--- Task description ---
Give every line of the records exactly, please, from the first up to and including the one containing "- unfold manager_getModel.".

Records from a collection
Lemma modelStorage_serve m c :
  modelStorage (serve sha256_hex path_join m c) = modelStorage m.
Proof.
  destruct c as [modelId modelData metadata now|modelId version|modelId version
                |modelId updates now|modelId]; simpl.
  - unfold manager_storeModel. destruct modelData; [|done].
    destruct (metadata ≫= _); [|done]. destruct (hasModel _ _); [done|].
    unfold storeModel. by destruct (too_large _ _).
  - unfold manager_getModel. destruct (getMetadata_version _ _ _); [|done].
    unfold getModel, readFile. by destruct (files _ !! _).
  - unfold manager_deleteModel. destruct (getMetadata_version _ _ _); [|done].
    unfold deleteModel, unlink. by destruct (files _ !! _).
  - unfold manager_updateModelMetadata. by destruct (updateMetadata _ _ _ _).
  - unfold validateModel. destruct (getMetadata _ _); [|done].
    unfold getModel, readFile. by destruct (files _ !! _).
Qed.

Lemma modelStorage_serve_all calls m :
  modelStorage (serve_all sha256_hex path_join m calls) = modelStorage m.
Proof.
  revert m. induction calls as [|c calls IH]; intros m; [done|].
  unfold serve_all in *. simpl. by rewrite IH, modelStorage_serve.
Qed.
(** One run of the closure [analyze] of [startAudioAnalysis]; the samples
    themselves are floating-point data and are not represented. *)
Definition analyze : M unit :=
  input ← this inputAnalyser;
  match input with
  | Some _ =>
      spectrum ← cfg onMicrophoneSpectrum; when spectrum (emit CbMicrophoneSpectrum) ;;
      level ← cfg onMicrophoneLevel; when level (emit CbMicrophoneLevel)
  | None => mret tt
  end ;;
  output ← this outputAnalyser;
  match output with
  | Some _ =>
      spectrum ← cfg onPlaybackSpectrum; when spectrum (emit CbPlaybackSpectrum) ;;
      level ← cfg onPlaybackLevel; when level (emit CbPlaybackLevel)
  | None => mret tt
  end ;;
  id ← gets (fun s => fst (request_frame (world s)));
  modify_world (fun w => snd (request_frame w)) ;;
  modify_client (set_animationFrameId (Some id)).

Definition startAudioAnalysis : M unit := analyze.

(** [new AudioContext()] may throw; [created] is what the platform does. *)
Definition setupAudioAnalysis (created : Result unit) : M unit :=
  lift created ;;
  ctx ← gets (fun s => length (contexts (world s)));
  modify_world (fun w => set_contexts (contexts w ++ [{| ctx_closed := false |}]) w) ;;
  modify_client (set_audioContext (Some ctx)) ;;
  (* Setup microphone analysis *)
  stream ← this localStream;
  level ← cfg onMicrophoneLevel;
  spectrum ← cfg onMicrophoneSpectrum;
  match stream with
  | Some _ =>
      if level || spectrum then
        modify_client (set_inputAnalyser (Some ctx)) ;;
        startAudioAnalysis
      else mret tt
  | None => mret tt
  end.

(** [audio_tracks] is [stream.getAudioTracks().length]. *)
Definition setupPlaybackAnalysis (audio_tracks : nat) : M unit :=
  ctx ← this audioContext;
  level ← cfg onPlaybackLevel;
  spectrum ← cfg onPlaybackSpectrum;
  match ctx with
  | Some c =>
      if negb level && negb spectrum then mret tt
      else
        (* Ensure we have audio tracks *)
        match audio_tracks with
        | 0 => mret tt
        | S _ =>
            modify_client (set_outputAnalyser (Some c)) ;;
            (* Start analysis if not already running *)
            frame ← this animationFrameId;
            match frame with
            | Some (S _) => mret tt
            | _ => startAudioAnalysis
            end
        end
  | None => mret tt
  end.

Definition handleRealtimeMessage (message : Value) : M unit :=
  type ← lift (get message "type");
  if is_str type "session.created" || is_str type "session.updated" then
    st ← this connectionState;
    match st with
    | connecting => updateConnectionState connected
    | _ => mret tt
    end
  else if is_str type "conversation.item.created" then
    (* New conversation item - could be user or assistant *)
    item ← lift (get message "item");
    role ← lift (if truthy item then get item "role" else Ok VUndefined);
    started ← cfg onResponseStart;
    when (truthy item && is_str role "assistant" && started) (emit CbResponseStart) ;;
    (* Handle user transcript if available *)
    transcript ← lift (if truthy item && is_str role "user"
                       then formatted ← get item "formatted"; get_opt formatted "transcript"
                       else Ok VUndefined);
    if truthy item && is_str role "user" && truthy transcript then
      cbu ← cfg onUserTranscript; when cbu (emit (CbUserTranscript transcript)) ;;
      cbt ← cfg onTranscript; when cbt (emit (CbTranscript transcript user))
    else mret tt
  else if is_str type "conversation.item.input_audio_transcription.completed" then
    (* User's speech was transcribed *)
    transcript ← lift (get message "transcript");
    if truthy transcript then
      cbu ← cfg onUserTranscript; when cbu (emit (CbUserTranscript transcript)) ;;
      cbt ← cfg onTranscript; when cbt (emit (CbTranscript transcript user))
    else mret tt
  else if is_str type "response.audio_transcript.delta"
          || is_str type "response.output_audio_transcript.delta" then
    cb ← cfg onTranscriptChunk;
    delta ← lift (if cb : bool then get message "delta" else Ok VUndefined);
    when (cb && truthy delta) (emit (CbTranscriptChunk delta))
  else if is_str type "response.audio_transcript.done"
          || is_str type "response.output_audio_transcript.done" then
    (* Complete transcript for this response *)
    cb ← cfg onTranscript;
    transcript ← lift (if cb : bool then get message "transcript" else Ok VUndefined);
    when (cb && truthy transcript) (emit (CbTranscript transcript assistant))
  else if is_str type "response.function_call_arguments.done" then
    (* Tool call requested by the assistant *)
    cb ← cfg onToolCall;
    call_id ← lift (if cb : bool then get message "call_id" else Ok VUndefined);
    name ← lift (if cb && truthy call_id then get message "name" else Ok VUndefined);
    if cb && truthy call_id && truthy name then
      (* [JSON.parse] converts its argument to a string; a conversion that
         throws is caught by the handler below like the SyntaxError that
         the text of an object, which is not JSON, raises. *)
      args ← try_catch
               (arguments ← lift (get message "arguments");
                if truthy arguments then parse (ToString arguments) else mret (VObj []))
               (fun e => emit (Console "error" "Failed to parse tool arguments:") ;;
                         mret (VObj []));
      emit (CbToolCall call_id name args)
    else mret tt
  else if is_str type "input_audio_buffer.speech_started" then
    mret tt
  else if is_str type "input_audio_buffer.speech_stopped" then
    mret tt
  else if is_str type "response.cancelled" || is_str type "response.interrupted" then
    (* Response was interrupted by user speech (VAD) *)
    stopPlayback
  else if is_str type "error" then
    err ← lift (get message "error");
    msg ← lift (get_opt err "message");
    text ← lift (to_string (or_else msg (VStr "Unknown error")));
    handleError (Error text)
  else mret tt.

(** The [onmessage] handler installed by [setupDataChannel]. *)
Definition onmessage (data : string) : M unit :=
  try_catch
    (message ← parse data; handleRealtimeMessage message)
    (fun e => emit (Console "error" "Failed to parse message:")).

(** ** The event loop *)

(** The tasks that reach the client: the events of the handlers it installs
    on its peer connection and data channel, its timer and animation frame,
    and the calls of the host on the public methods other than [connect].
    A call of [connect] is not a task: it is suspended at each [await] and
    two calls of it interleave, which a task run to completion does not
    express.  Every statement below that quantifies over tasks is therefore
    about a client on which at most one call of [connect] is in progress
    and on which none is started by the tasks themselves. *)
Inductive Event :=
| EvIceConnectionStateChange (pc : nat) (st : IceState)
| EvTrack (pc : nat) (stream : nat) (audio_tracks : nat)
| EvChannelOpen (dc : nat)
| EvChannelMessage (dc : nat) (data : string)
| EvChannelError (dc : nat) (e : Exn)
| EvTimeout
| EvAnimationFrame (id : nat)
| EvDisconnect
| EvToggleMicrophone (enabled : bool)
| EvTogglePlayback (enabled : bool)
| EvSendText (text : string)
| EvSendToolResult (callId : string) (result : Value).

(** [peerConnection.oniceconnectionstatechange] *)
Definition oniceconnectionstatechange : M unit :=
  pc ← this peerConnection;
  ice ← gets (fun s => p ← pc; c ← conns (world s) !! p; Some (pc_ice c));
  match ice with
  | Some ice_connected => updateConnectionState connected
  | Some ice_failed =>
      updateConnectionState error ;;
      handleError (Error "ICE connection failed")
  | _ => mret tt
  end.

(** [peerConnection.ontrack] *)
Definition ontrack (stream audio_tracks : nat) : M unit :=
  au ← this audioElement;
  match au with
  | Some _ => mret tt
  | None =>
      a ← gets (fun s => length (audios (world s)));
      modify_world (fun w => set_audios (audios w ++ [fresh_audio]) w) ;;
      modify_client (set_audioElement (Some a)) ;;
      modify_world (audio_autoplay true a)
  end ;;
  au ← this audioElement;
  muted ← this playbackMuted;
  match au with
  | Some a =>
      modify_world (audio_src (Some stream) a) ;; emit (AudioSetSrc a (Some stream)) ;;
      modify_world (audio_muted muted a)
  | None => mret tt
  end ;;
  (* Setup playback analysis if needed *)
  ctx ← this audioContext;
  level ← cfg onPlaybackLevel;
  spectrum ← cfg onPlaybackSpectrum;
  match ctx with
  | Some _ => if level || spectrum then setupPlaybackAnalysis audio_tracks else mret tt
  | None => mret tt
  end.

Definition nonempty (o : option string) : bool := truthy (of_option o).

(** [dataChannel.onopen] *)
Definition onopen : M unit :=
  greeting ← cfg initialInstructions;
  when (nonempty greeting) (modify_world (fun w => set_timers (S (timers w)) w)).

(** The callback [onopen] hands to [setTimeout]. *)
Definition greet : M unit :=
  greeting ← cfg initialInstructions;
  sendJson (VObj [("type", VStr "response.create");
                  ("response", VObj [("instructions", of_option greeting)])]).

(** One task of the event loop.  An event of a closed connection or of a
    channel that does not exist is not delivered; an exception a task raises
    goes to the host and the state it leaves stays. *)
Definition dispatch (ev : Event) (s : Sys) : Sys :=
  match ev with
  | EvIceConnectionStateChange p st =>
      match conns (world s) !! p with
      | Some c =>
          if pc_closed c then s
          else exec (modify_world (fun w => set_conns (alter (set_ice st) p (conns w)) w) ;;
                     oniceconnectionstatechange) s
      | None => s
      end
  | EvTrack p stream audio_tracks =>
      match conns (world s) !! p with
      | Some c => if pc_closed c then s else exec (ontrack stream audio_tracks) s
      | None => s
      end
  | EvChannelOpen d =>
      match channels (world s) !! d with
      | Some c =>
          match dc_ready c with
          | rs_connecting =>
              exec (modify_world (fun w => set_channels (alter (set_ready rs_open) d (channels w)) w) ;;
                    onopen) s
          | _ => s
          end
      | None => s
      end
  | EvChannelMessage d data => if is_open (world s) d then exec (onmessage data) s else s
  | EvChannelError d e =>
      match channels (world s) !! d with
      | Some _ => exec (handleError e) s
      | None => s
      end
  | EvTimeout =>
      match timers (world s) with
      | S n => exec (modify_world (set_timers n) ;; greet) s
      | 0 => s
      end
  | EvAnimationFrame id =>
      if bool_decide (id ∈ frames (world s))
      then exec (modify_world (cancel_frame id) ;; analyze) s
      else s
  | EvDisconnect => exec disconnect s
  | EvToggleMicrophone enabled => exec (toggleMicrophone enabled) s
  | EvTogglePlayback enabled => exec (togglePlayback enabled) s
  | EvSendText text => exec (sendText text) s
  | EvSendToolResult callId result => exec (sendToolResult callId result) s
  end.

Definition run (tasks : list Event) (s : Sys) : Sys := foldl (fun s ev => dispatch ev s) s tasks.

(** [await p]: the event loop runs [tasks], then [p] settles with [outcome]. *)
Definition await {A} (tasks : list Event) (outcome : Result A) : M A :=
  fun s => (outcome, run tasks s).

(** ** connect *)

(** An HTTP response; [response.ok] is a status in the range 200-299. *)
Record Response := { status : nat }.
Definition ok (r : Response) : bool := (200 <=? status r)%nat && (status r <=? 299)%nat.

(** What the platform and the network do during one call of [connect]: the
    outcome of each operation that can fail, and the tasks the event loop
    runs while [connect] is suspended at each [await]. *)
Record ConnectEnv := {
  token_response : Result Response;       (* fetch('/api/realtime/client-secret') *)
  token_json : Result Value;              (* response.json() *)
  user_media : Result nat;                (* getUserMedia: the number of tracks *)
  audio_context : Result unit;            (* new AudioContext() *)
  peer_connection : Result unit;          (* new RTCPeerConnection() *)
  data_channel : Result unit;             (* createDataChannel('oai-events') *)
  offer : Result string;                  (* createOffer(): the sdp *)
  local_description : Result unit;        (* setLocalDescription(offer) *)
  call_response : Result Response;        (* fetch(apiUrl + '?model=' + model) *)
  answer : Result string;                 (* response.text() *)
  remote_description : Result unit;       (* setRemoteDescription(answer) *)
  during_token_response : list Event;
  during_token_json : list Event;
  during_user_media : list Event;
  during_offer : list Event;
  during_local_description : list Event;
  during_call_response : list Event;
  during_answer : list Event;
  during_remote_description : list Event
}.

--- Response to this exercise ---
Lemma modelStorage_serve m c :
  modelStorage (serve sha256_hex path_join m c) = modelStorage m.
Proof.
  destruct c as [modelId modelData metadata now|modelId version|modelId version
                |modelId updates now|modelId]; simpl.
  - unfold manager_storeModel. destruct modelData; [|done].
    destruct (metadata ≫= _); [|done]. destruct (hasModel _ _); [done|].
    unfold storeModel. by destruct (too_large _ _).
  - unfold manager_getModel. destruct (getMetadata_version _ _ _); [|done].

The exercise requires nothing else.